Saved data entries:
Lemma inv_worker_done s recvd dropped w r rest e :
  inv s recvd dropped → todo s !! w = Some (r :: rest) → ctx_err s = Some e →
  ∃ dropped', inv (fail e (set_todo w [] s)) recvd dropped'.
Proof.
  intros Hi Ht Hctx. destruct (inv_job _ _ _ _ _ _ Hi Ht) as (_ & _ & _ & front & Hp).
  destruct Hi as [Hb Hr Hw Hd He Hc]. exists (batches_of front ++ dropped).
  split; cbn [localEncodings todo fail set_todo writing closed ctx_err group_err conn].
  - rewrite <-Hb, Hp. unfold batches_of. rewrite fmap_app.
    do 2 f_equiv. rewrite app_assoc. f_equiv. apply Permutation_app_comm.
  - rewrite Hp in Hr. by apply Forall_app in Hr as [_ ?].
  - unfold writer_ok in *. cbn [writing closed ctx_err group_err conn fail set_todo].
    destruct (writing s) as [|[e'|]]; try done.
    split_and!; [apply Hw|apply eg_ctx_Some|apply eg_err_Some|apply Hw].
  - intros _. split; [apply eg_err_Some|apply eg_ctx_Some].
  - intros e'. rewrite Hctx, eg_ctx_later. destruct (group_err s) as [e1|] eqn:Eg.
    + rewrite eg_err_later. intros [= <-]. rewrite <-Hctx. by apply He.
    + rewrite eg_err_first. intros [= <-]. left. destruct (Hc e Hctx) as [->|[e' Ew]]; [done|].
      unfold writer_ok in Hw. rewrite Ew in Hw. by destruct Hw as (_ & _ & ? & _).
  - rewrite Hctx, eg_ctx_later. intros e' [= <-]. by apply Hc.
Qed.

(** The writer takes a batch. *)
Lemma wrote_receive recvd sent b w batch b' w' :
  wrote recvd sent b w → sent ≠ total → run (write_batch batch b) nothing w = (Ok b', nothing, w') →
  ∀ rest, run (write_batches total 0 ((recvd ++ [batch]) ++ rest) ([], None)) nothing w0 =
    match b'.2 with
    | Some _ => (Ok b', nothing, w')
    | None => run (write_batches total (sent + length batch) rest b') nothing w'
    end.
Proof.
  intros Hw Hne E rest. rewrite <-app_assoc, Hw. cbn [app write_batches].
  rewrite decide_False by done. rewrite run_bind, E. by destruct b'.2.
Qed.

...

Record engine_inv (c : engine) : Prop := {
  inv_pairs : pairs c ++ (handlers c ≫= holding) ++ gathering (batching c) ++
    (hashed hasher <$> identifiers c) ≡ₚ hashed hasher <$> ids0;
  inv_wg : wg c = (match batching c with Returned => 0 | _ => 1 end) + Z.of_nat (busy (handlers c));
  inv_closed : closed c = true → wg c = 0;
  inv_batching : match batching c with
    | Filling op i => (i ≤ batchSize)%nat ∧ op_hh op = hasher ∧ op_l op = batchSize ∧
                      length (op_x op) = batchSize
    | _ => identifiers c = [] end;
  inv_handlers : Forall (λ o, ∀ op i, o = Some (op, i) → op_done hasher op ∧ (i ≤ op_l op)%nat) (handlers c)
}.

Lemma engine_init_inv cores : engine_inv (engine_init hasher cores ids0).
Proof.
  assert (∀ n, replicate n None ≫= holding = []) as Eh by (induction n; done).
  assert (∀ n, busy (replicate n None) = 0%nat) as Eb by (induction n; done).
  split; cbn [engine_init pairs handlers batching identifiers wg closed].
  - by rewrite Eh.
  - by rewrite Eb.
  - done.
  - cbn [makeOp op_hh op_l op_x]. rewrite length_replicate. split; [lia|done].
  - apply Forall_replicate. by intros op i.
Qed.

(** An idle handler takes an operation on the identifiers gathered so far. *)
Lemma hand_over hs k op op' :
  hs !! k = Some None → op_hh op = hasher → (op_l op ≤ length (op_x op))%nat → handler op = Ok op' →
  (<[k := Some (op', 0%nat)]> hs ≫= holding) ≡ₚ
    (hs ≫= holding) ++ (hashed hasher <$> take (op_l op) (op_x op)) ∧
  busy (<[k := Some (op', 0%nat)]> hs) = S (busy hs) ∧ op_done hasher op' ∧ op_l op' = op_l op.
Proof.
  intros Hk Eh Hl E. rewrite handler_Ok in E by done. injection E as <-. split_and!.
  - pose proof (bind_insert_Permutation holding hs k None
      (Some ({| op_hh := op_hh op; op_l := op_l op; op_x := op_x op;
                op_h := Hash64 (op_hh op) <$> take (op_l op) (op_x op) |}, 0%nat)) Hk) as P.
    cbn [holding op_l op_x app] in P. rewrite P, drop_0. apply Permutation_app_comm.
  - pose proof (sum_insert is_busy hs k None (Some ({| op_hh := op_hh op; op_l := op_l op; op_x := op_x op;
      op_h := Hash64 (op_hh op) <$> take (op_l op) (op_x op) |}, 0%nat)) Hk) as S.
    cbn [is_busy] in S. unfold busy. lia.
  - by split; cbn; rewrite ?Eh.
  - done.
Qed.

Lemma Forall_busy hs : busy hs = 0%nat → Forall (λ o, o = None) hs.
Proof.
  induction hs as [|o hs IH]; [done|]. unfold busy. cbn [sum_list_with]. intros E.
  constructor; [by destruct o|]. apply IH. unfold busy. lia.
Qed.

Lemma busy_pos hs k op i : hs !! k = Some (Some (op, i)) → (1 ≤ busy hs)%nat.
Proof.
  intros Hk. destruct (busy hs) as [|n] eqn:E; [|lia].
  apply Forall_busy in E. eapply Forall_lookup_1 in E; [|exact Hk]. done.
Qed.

→ **Exercise details**: Set down, unchanged, only those lines above that fall between the line with "Lemma inv_worker_done s" and the line with "do 2 f_equiv.", the two end lines included.

→ **Task solution**:
Lemma inv_worker_done s recvd dropped w r rest e :
  inv s recvd dropped → todo s !! w = Some (r :: rest) → ctx_err s = Some e →
  ∃ dropped', inv (fail e (set_todo w [] s)) recvd dropped'.
Proof.
  intros Hi Ht Hctx. destruct (inv_job _ _ _ _ _ _ Hi Ht) as (_ & _ & _ & front & Hp).
  destruct Hi as [Hb Hr Hw Hd He Hc]. exists (batches_of front ++ dropped).
  split; cbn [localEncodings todo fail set_todo writing closed ctx_err group_err conn].
  - rewrite <-Hb, Hp. unfold batches_of. rewrite fmap_app.
    do 2 f_equiv. rewrite app_assoc. f_equiv. apply Permutation_app_comm.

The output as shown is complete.